As to the early rail lines that chose Roanoke as its home, they included one of the
earliest commercially viable railroads, the Virginia and Tennessee Railroad (V&T).
They ran tracks between Lynchburg and Bristol. And by the 1850s, Big Lick
became a stop on this line. The reasoning for raile lines choosing “Big Lick”, as
Roanoke sas than known, ws that it had for years been a point through which
travelers came down from the north heading south. Several Great Wagon Trails,
as they were called, traveled through Big Lick. So it was a natural point through
which subsequent rail lines would pass.
After the American Civil War (1861–1865), William Mahone, a civil engineer and
hero of the Battle of the Crater, was the driving force in the linkage of 3 additional
railroads, including the V&T, across the southern tier of Virginia to form the Atlantic,
Mississippi & Ohio Railroad (AM&O), a new line extending from Norfolk to Bristol,
Virginia in 1870. However, the Financial Panic of 1873 wrecked the AM&O's
finances. After several years of operating under receivership, Mahone's role as a
railroad builder ended in 1881 when northern financial interests took control of his
line.
This is the point in this narrative that fate steps in and creates the atmosphere and
synergistic opportunities that started the ball rolling toward the formation of the
partnership that was Roanoke and Railroads. Other rail lines and most of all the
N&W jumped on the band-wagon and chose to go with what was an almost
automatic choice in picking the already hub of travelers that was The Big Lick..

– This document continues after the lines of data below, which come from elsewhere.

Lemma mul_carried x : bounded x (replicate 10 (- (2 * sum_bound), 2 * sum_bound)) ->
  fe 101 (map int32 (run 64 mul_carries x)) /\ eqp (fval (map int32 (run 64 mul_carries x))) (fval x).
Proof.
  intros Hx. eapply (carried mul_carries (replicate 10 (- (2 * sum_bound), 2 * sum_bound)));
    [vm_compute; reflexivity|vm_compute; reflexivity|vm_compute; reflexivity|exact Hx|done].
Qed.

(** FeMul multiplies modulo p, without overflow. *)
Lemma FeMul_ok f g : fe 330 f -> fe 330 g -> fe 101 (FeMul f g) /\ eqp (fval (FeMul f g)) (fval f * fval g).
Proof.
  intros Hf Hg. rewrite <- (mul_terms_value f g) by done.
  apply mul_carried. eapply bounded_weaken; [|by apply mul_terms_bound]. vm_compute. reflexivity.
Qed.

Lemma FeSquare_mul f : fe 330 f -> FeSquare f = FeMul f f.
Proof. intros Hf. unfold FeSquare, FeMul. rewrite (square_terms_mul f Hf). reflexivity. Qed.

Lemma FeSquare_ok f : fe 330 f -> fe 101 (FeSquare f) /\ eqp (fval (FeSquare f)) (fval f * fval f).
Proof. intros Hf. rewrite (FeSquare_mul f Hf). exact (FeMul_ok f f Hf Hf). Qed.

Lemma doubled x : forall n, bounded x (replicate n (- sum_bound, sum_bound)) ->
  let x' := map (fun h => int64 (h + h)) x in
  bounded x' (replicate n (- (2 * sum_bound), 2 * sum_bound)) /\ forall e, value x' e = 2 * value x e.
Proof.
  induction x as [|z x IH]; intros [|n] Hx; inversion Hx as [|? ? ? ? Hz Hx']; subst; cbv zeta in *.
  { split; [constructor|]. intros [|k e]; done. }
  destruct (IH n Hx') as [Hb Hv]. unfold within in Hz. cbn [map fst snd] in *. rewrite (int64_id (z + z) (2 * sum_bound)) by (done || lia).
  split; [constructor; [unfold within; cbn [fst snd]; lia|done]|].
  intros [|k e]; [done|]. cbn [value]. rewrite Hv. ring.
Qed.

Lemma FeSquare2_ok f : fe 330 f -> fe 101 (FeSquare2 f) /\ eqp (fval (FeSquare2 f)) (2 * (fval f * fval f)).
Proof.
  intros Hf. unfold FeSquare2. rewrite square_terms_mul by done. destruct (doubled _ 10 (mul_terms_bound f f Hf Hf)) as [Hb Hv].
  rewrite <- (mul_terms_value f f Hf Hf). unfold fval at 2. rewrite <- Hv. exact (mul_carried _ Hb).
Qed.

(** ** Sums *)
Lemma wide_add a b k : 0 <= k -> (wide a k).2 + (wide b k).2 <= (wide (a + b) k).2.
Proof.
  intros Hk. unfold wide. cbn [snd]. apply Z.div_le_lower_bound; [lia|].
  pose proof (Z.mul_div_le (a * 2 ^ k) 100). pose proof (Z.mul_div_le (b * 2 ^ k) 100). lia.
Qed.

Lemma wide_small c k : 0 <= k <= 25 -> c <= 1000 -> (wide c k).2 < 2 ^ 31.
Proof.
  intros Hk Hc. unfold wide. cbn [snd]. apply Z.div_lt_upper_bound; [lia|].
  assert (2 ^ k <= 2 ^ 25) by (apply Z.pow_le_mono_r; lia). pose proof (Z.pow_pos_nonneg 2 k). nia.
Qed.

Section sums.
Variable op : Z -> Z -> Z.
Hypothesis Hop : forall x y A B, Z.abs x <= A -> Z.abs y <= B -> Z.abs (op x y) <= A + B.
Hypothesis Hval : forall x y x' y' k, op x y * k + op x' y' = op (x * k + x') (y * k + y').
Hypothesis H0 : op 0 0 = 0.

Lemma limbwise a b f g : fe a f -> fe b g -> a + b <= 1000 ->
  fe (a + b) (zip_with (fun x y => int32 (op x y)) f g) /\ fval (zip_with (fun x y => int32 (op x y)) f g) = op (fval f) (fval g).
Proof.
  unfold fe, around, fval. intros Hf Hg Hc. assert (Forall (fun k => 0 <= k <= 25) sizes) as Hs by (repeat constructor; lia).
  revert f g Hf Hg. generalize exps. induction Hs as [|k l Hk _ IH]; intros e f g Hf Hg; inversion Hf as [|x ? f' ? Hx Hf']; subst; inversion Hg as [|y ? g' ? Hy Hg']; subst; cbn [zip_with].
  { split; [constructor|by destruct e]. }
  assert (Z.abs (op x y) <= (wide (a + b) k).2) as Hxy.
  { etransitivity; [|apply wide_add; lia]. apply Hop; unfold within, wide in *; cbn [fst snd] in *; lia. }
  rewrite (int32_id _ _ Hxy (wide_small (a + b) k Hk Hc)). destruct (IH (tail e) f' g' Hf' Hg') as [H1 H2]. split.
  - constructor; [|done]. unfold within, wide in *. cbn [fst snd] in *. lia.
  - destruct e as [|k' e]; cbn [value tail] in *; [done|]. by rewrite H2, Hval.
Qed.
End sums.

Lemma FeAdd_ok a b f g : fe a f -> fe b g -> a + b <= 1000 -> fe (a + b) (FeAdd f g) /\ fval (FeAdd f g) = fval f + fval g.
Proof. apply (limbwise Z.add); intros; lia. Qed.

Lemma FeSub_ok a b f g : fe a f -> fe b g -> a + b <= 1000 -> fe (a + b) (FeSub f g) /\ fval (FeSub f g) = fval f - fval g.
Proof. apply (limbwise Z.sub); intros; lia. Qed.

Lemma FeZero_ok : fe 0 FeZero /\ fval FeZero = 0.
Proof. split; [|done]. repeat constructor; vm_compute; discriminate. Qed.
Lemma FeOne_ok : fe 1 FeOne /\ fval FeOne = 1.
Proof. split; [|done]. repeat constructor; vm_compute; discriminate. Qed.

Lemma FeNeg_ok a f : fe a f -> a <= 1000 -> fe a (FeNeg f) /\ fval (FeNeg f) = - fval f.
Proof.
  intros Hf Ha. assert (FeNeg f = FeSub FeZero f) as ->.
  { apply fe_shape in Hf as (? & ? & ? & ? & ? & ? & ? & ? & ? & ? & -> & _). done. }
  destruct (FeSub_ok 0 a FeZero f (proj1 FeZero_ok) Hf) as [H1 ->]; [lia|]. by rewrite (proj2 FeZero_ok).
Qed.

Lemma FeCMove_ok f g : length f = length g -> FeCMove f g 0 = f /\ FeCMove f g 1 = g.
Proof.
  intros Hl. unfold FeCMove. change (int32 (- 0)) with 0. change (int32 (- (1))) with (-1). revert g Hl.
  induction f as [|x f IH]; intros [|y g] Hl; cbn [length zip_with] in *; try done. destruct (IH g ltac:(lia)) as [IH0 IH1].
  rewrite IH0, IH1. by rewrite Z.land_0_l, Z.lxor_0_r, Z.land_m1_l, <- Z.lxor_assoc, Z.lxor_nilpotent, Z.lxor_0_l.
Qed.

(** ** Encoding *)
(** Carrying through the limbs divides by the weight of them all. *)
Fixpoint weigh (m : Z) (l : list (Z * Z)) : Z := match l with [] => 0 | (h, s) :: l => h * 2 ^ m + weigh (m + s) l end.
Lemma carried_down l : forall A m, 0 <= m -> Forall (fun hs => 0 <= hs.2) l ->
  foldl (fun q hs => Z.shiftr (hs.1 + q) hs.2) (A / 2 ^ m) l = (A + weigh m l) / 2 ^ foldl (fun m hs => m + hs.2) m l.
Proof.
  induction l as [|[h s] l IH]; intros A m Hm Hl; cbn [foldl weigh fst snd].
  { f_equal. lia. }
  inversion Hl as [|? ? Hs Hl']; subst. cbn [snd] in Hs. rewrite Z.shiftr_div_pow2 by done.
  assert ((h + A / 2 ^ m) / 2 ^ s = (A + h * 2 ^ m) / 2 ^ (m + s)) as ->.
  { rewrite Z.pow_add_r by done. rewrite <- Z.div_div by (apply Z.pow_nonzero || apply Z.pow_pos_nonneg; lia).
    rewrite Z.div_add by (apply Z.pow_nonzero; lia). f_equal. lia. }
  rewrite IH by (done || lia). f_equal. lia.
Qed.

Lemma quotient_estimate V h9 : Z.abs h9 <= 18454937 -> Z.abs (V - h9 * 2 ^ 230) < 2 ^ 230 ->
  (Z.shiftr (19 * h9 + 2 ^ 24) 25 + V) / 2 ^ 255 = V / p /\ -1 <= V / p <= 0.
Proof.
  intros Hh HV. rewrite Z.shiftr_div_pow2 by done. assert (h9 < 0 -> V < 0) as Hn by lia. assert (0 < h9 -> 0 <= V) as Hp by lia.
  assert (0 <= h9 -> 0 <= (19 * h9 + 2 ^ 24) / 2 ^ 25 < 100) as Hq by (intros; split; [apply Z.div_pos; lia|apply Z.div_lt_upper_bound; lia]).
  assert (h9 <= 0 -> -100 < (19 * h9 + 2 ^ 24) / 2 ^ 25 <= 0) as Hq'.
  { intros. split; [apply Z.le_succ_l, Z.div_le_lower_bound; lia|]. apply Z.lt_succ_r, Z.div_lt_upper_bound; lia. }
  revert Hq Hq'. generalize ((19 * h9 + 2 ^ 24) / 2 ^ 25). intros q0 Hq Hq'. destruct (Z.lt_ge_cases V 0) as [Hv|Hv].
  - assert (V / p = -1) as -> by (symmetry; apply (Z.div_unique_pos _ _ _ (V + p)); unfold p; lia).
    split; [|lia]. symmetry. apply (Z.div_unique_pos _ _ _ (q0 + V + 2 ^ 255)); lia.
  - rewrite (Z.div_small V p) by (unfold p; lia). split; [|lia]. apply Z.div_small. lia.
Qed.

Lemma fval_top f : fe 110 f -> Z.abs (fval f - lk f 9 * 2 ^ 230) < 2 ^ 230 /\ Z.abs (lk f 9) <= 18454937.
Proof.
  intros Hf. fe_cases Hf. split; [|done]. unfold fval, exps. cbn [value]. rewrite Z.add_0_r, !Z.add_assoc.
  change (lk _ 9) with x8. rewrite Z.add_simpl_r. eapply Z.le_lt_trans; [abs_bound|vm_compute; reflexivity].
Qed.

Lemma to_quotient_ok h : fe 110 h -> to_quotient h = fval h / p.
Proof.
  intros Hf. pose proof (fval_top h Hf) as Ht. fe_cases Hf.
  match goal with |- to_quotient [?h0; ?h1; ?h2; ?h3; ?h4; ?h5; ?h6; ?h7; ?h8; ?h9] = _ =>
    pose proof (carried_down [(h0, 26); (h1, 25); (h2, 26); (h3, 25); (h4, 26); (h5, 25); (h6, 26); (h7, 25); (h8, 26); (h9, 25)]
      (Z.shiftr (19 * h9 + 2 ^ 24) 25) 0) as E end.
  cbn [foldl fst snd] in E. rewrite Z.pow_0_r, Z.div_1_r in E. cbv [to_quotient]. unwrap.
  rewrite E by (solve [done | repeat constructor; done]). destruct Ht as [Ht H9]. destruct (quotient_estimate _ _ H9 Ht) as [<- _].
  reflexivity.
Qed.

Lemma u8_lor a b : u8 (Z.lor a b) = Z.lor (u8 a) (u8 b).
Proof. unfold u8. rewrite <- !Z.land_ones by done. apply Z.land_lor_distr_l. Qed.

Lemma shiftr_range z s a : 0 <= s -> 0 <= a -> 0 <= z < 2 ^ (s + a) -> 0 <= Z.shiftr z s < 2 ^ a.
Proof.
  intros Hs Ha Hz. rewrite Z.shiftr_div_pow2 by done. rewrite Z.pow_add_r in Hz by done. pose proof (Z.pow_pos_nonneg 2 s).
  split; [apply Z.div_pos; lia|apply Z.div_lt_upper_bound; lia].
Qed.

(** A byte with the top of one limb and the bottom of the next; what the shift loses in int32 is not in it. *)
Lemma mixed z s x a : 0 <= s -> 0 <= a <= 8 -> 0 <= z < 2 ^ (s + a) ->
  u8 (Z.lor (Z.shiftr z s) (int32 (Z.shiftl x a))) = Z.shiftr z s + 2 ^ a * (x mod 2 ^ (8 - a)).
Proof.
  intros Hs Ha Hz. apply shiftr_range in Hz; [|lia..]. revert Hz. generalize (Z.shiftr z s). intros t Ht.
  assert (u8 (int32 (Z.shiftl x a)) = (x mod 2 ^ (8 - a)) * 2 ^ a) as Ex.
  { unfold u8, wrap. rewrite Z.shiftl_mul_pow2, <- Z.mul_mod_distr_r, <- Z.pow_add_r by (lia || apply Z.pow_nonzero; lia).
    replace (8 - a + a) with 8 by lia. generalize (x * 2 ^ a). intros y. rewrite (Z.mod_eq (y + 2 ^ (32 - 1)) (2 ^ 32)) by done.
    replace (y + 2 ^ (32 - 1) - 2 ^ 32 * ((y + 2 ^ (32 - 1)) / 2 ^ 32) - 2 ^ (32 - 1))
      with (y + (- 2 ^ 24 * ((y + 2 ^ (32 - 1)) / 2 ^ 32)) * 2 ^ 8) by lia. by rewrite Z.mod_add. }
  assert (2 ^ a <= 2 ^ 8) by (apply Z.pow_le_mono_r; lia).
  rewrite u8_lor, Ex. unfold u8. rewrite (Z.mod_small t) by lia. rewrite lor_add by lia. lia.
Qed.

Lemma chunk z s : 0 <= s -> Z.shiftr z s = u8 (Z.shiftr z s) + 256 * Z.shiftr z (s + 8).
Proof. intros Hs. rewrite <- Z.shiftr_shiftr, (Z.shiftr_div_pow2 _ 8) by done. unfold u8. pose proof (Z.div_mod (Z.shiftr z s) (2 ^ 8)). lia. Qed.

Lemma low_part z s : 0 <= s -> z = z mod 2 ^ s + 2 ^ s * Z.shiftr z s.
Proof. intros Hs. rewrite Z.shiftr_div_pow2 by done. pose proof (Z.div_mod z (2 ^ s) ltac:(apply Z.pow_nonzero; lia)). lia. Qed.

(** What the carries of FeToBytes leave. *)
Definition reduced : list (Z * Z) := map (fun b => (0, 2 ^ (b + 1) - 1)) sizes.

Lemma reduced_shape f : bounded f reduced -> exists f0 f1 f2 f3 f4 f5 f6 f7 f8 f9, f = [f0; f1; f2; f3; f4; f5; f6; f7; f8; f9] /\
  0 <= f0 < 2 ^ 26 /\ 0 <= f1 < 2 ^ 25 /\ 0 <= f2 < 2 ^ 26 /\ 0 <= f3 < 2 ^ 25 /\ 0 <= f4 < 2 ^ 26 /\
  0 <= f5 < 2 ^ 25 /\ 0 <= f6 < 2 ^ 26 /\ 0 <= f7 < 2 ^ 25 /\ 0 <= f8 < 2 ^ 26 /\ 0 <= f9 < 2 ^ 25.
Proof.
  intros H. unfold reduced, sizes, bounded in H. cbn [map] in H.
  repeat match goal with
  | H : Forall2 _ _ (_ :: _) |- _ => apply Forall2_cons_inv_r in H; destruct H as (? & ? & [? ?] & ? & ->)
  | H : Forall2 _ _ [] |- _ => apply Forall2_nil_inv_r in H as ->
  end.
  cbn [fst snd] in *. do 10 eexists. split; [reflexivity|]. split_and!; first [done | by apply Z.lt_le_pred].
Qed.

(** The bytes of a limb from the bit [c]; a limb that starts a byte, or ends one, has three of them. *)
Lemma limb_bytes h c : 0 <= c ->
  h = h mod 2 ^ c + 2 ^ c * (u8 (Z.shiftr h c) + 256 * (u8 (Z.shiftr h (c + 8)) + 256 * Z.shiftr h (c + 8 + 8))).
Proof. intros Hc. rewrite <- (chunk h (c + 8)), <- (chunk h c) by lia. by apply low_part. Qed.
Lemma first_bytes h :
  h = u8 (Z.shiftr h 0) + 256 * (u8 (Z.shiftr h 8) + 256 * (u8 (Z.shiftr h 16) + 256 * Z.shiftr h 24)).
Proof.
  pose proof (chunk h 0 ltac:(done)) as E0. pose proof (chunk h 8 ltac:(done)) as E8. pose proof (chunk h 16 ltac:(done)) as E16.
  change (0 + 8) with 8 in E0. change (8 + 8) with 16 in E8. change (16 + 8) with 24 in E16. rewrite Z.shiftr_0_r in *. lia.
Qed.
Lemma last_bytes h : 0 <= h < 2 ^ 26 ->
  h = h mod 2 ^ 2 + 2 ^ 2 * (u8 (Z.shiftr h 2) + 256 * (u8 (Z.shiftr h 10) + 256 * u8 (Z.shiftr h 18))).
Proof.
  intros Hh. pose proof (limb_bytes h 2 ltac:(done)) as E. change (2 + 8 + 8) with 18 in E. change (2 + 8) with 10 in E.
  pose proof (shiftr_range h 18 8). unfold u8 at 3. rewrite (Z.mod_small (Z.shiftr h 18)); lia.
Qed.

Lemma pack_value h : bounded h reduced -> le (pack h) = fval h.
Proof.
  intros (h0 & h1 & h2 & h3 & h4 & h5 & h6 & h7 & h8 & h9 & -> & Hb)%reduced_shape. destruct_and?. cbv [pack].
  rewrite (mixed h0 24 h1 2) by (done || lia).
  rewrite (mixed h1 22 h2 3) by (done || lia).
  rewrite (mixed h2 21 h3 5) by (done || lia).
  rewrite (mixed h3 19 h4 6) by (done || lia).
  rewrite (mixed h5 24 h6 1) by (done || lia).
  rewrite (mixed h6 23 h7 3) by (done || lia).
  rewrite (mixed h7 21 h8 4) by (done || lia).
  rewrite (mixed h8 20 h9 6) by (done || lia).
  pose proof (first_bytes h0) as E0. pose proof (first_bytes h5) as E5.
  pose proof (last_bytes h4 ltac:(lia)) as E4. pose proof (last_bytes h9 ltac:(lia)) as E9.
  pose proof (limb_bytes h1 6 ltac:(done)) as E1. change (6 + 8 + 8) with 22 in E1. change (6 + 8) with 14 in E1.
  pose proof (limb_bytes h2 5 ltac:(done)) as E2. change (5 + 8 + 8) with 21 in E2. change (5 + 8) with 13 in E2.
  pose proof (limb_bytes h3 3 ltac:(done)) as E3. change (3 + 8 + 8) with 19 in E3. change (3 + 8) with 11 in E3.
  pose proof (limb_bytes h6 7 ltac:(done)) as E6. change (7 + 8 + 8) with 23 in E6. change (7 + 8) with 15 in E6.
  pose proof (limb_bytes h7 5 ltac:(done)) as E7. change (5 + 8 + 8) with 21 in E7. change (5 + 8) with 13 in E7.
  pose proof (limb_bytes h8 4 ltac:(done)) as E8. change (4 + 8 + 8) with 20 in E8. change (4 + 8) with 12 in E8.
  change (8 - 1) with 7. change (8 - 2) with 6. change (8 - 3) with 5. change (8 - 4) with 4. change (8 - 5) with 3. change (8 - 6) with 2.
  unfold fval, exps. cbn [le value]. lia.
Qed.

At the foreclosure auction, the AM&O was purchased by E.W. Clark & Co., a
private banking firm in Philadelphia (with deep financial resources) which
controlled the Shenandoah Valley Railroad then under construction up the valley
from Hagerstown, Maryland. The AM&O was renamed Norfolk and Western
Railway (N&W).
Frederick J. Kimball (chronicled in earlier posts), a civil engineer and partner in the
Clark firm, headed the new line as well as the new Shenandoah Valley Railroad.
For the junction for the Shenandoah Valley and the Norfolk and Western roads,
Kimball and his board of directors selected the small Virginia village called Big Lick,
on the Roanoke River.
Kimball's interest in geology (mentioned in detail in an earlier post) was
instrumental in the development of the Pocahontas coalfields in
western Virginia and West Virginia. He pushed N&W lines through the wilds of
West Virginia, north to Columbus, Ohio and Cincinnati, Ohio, and south to Durham,
North Carolina and Winston-Salem, North Carolina. This gave the railroad the
route structure it was to use for more than 60 years.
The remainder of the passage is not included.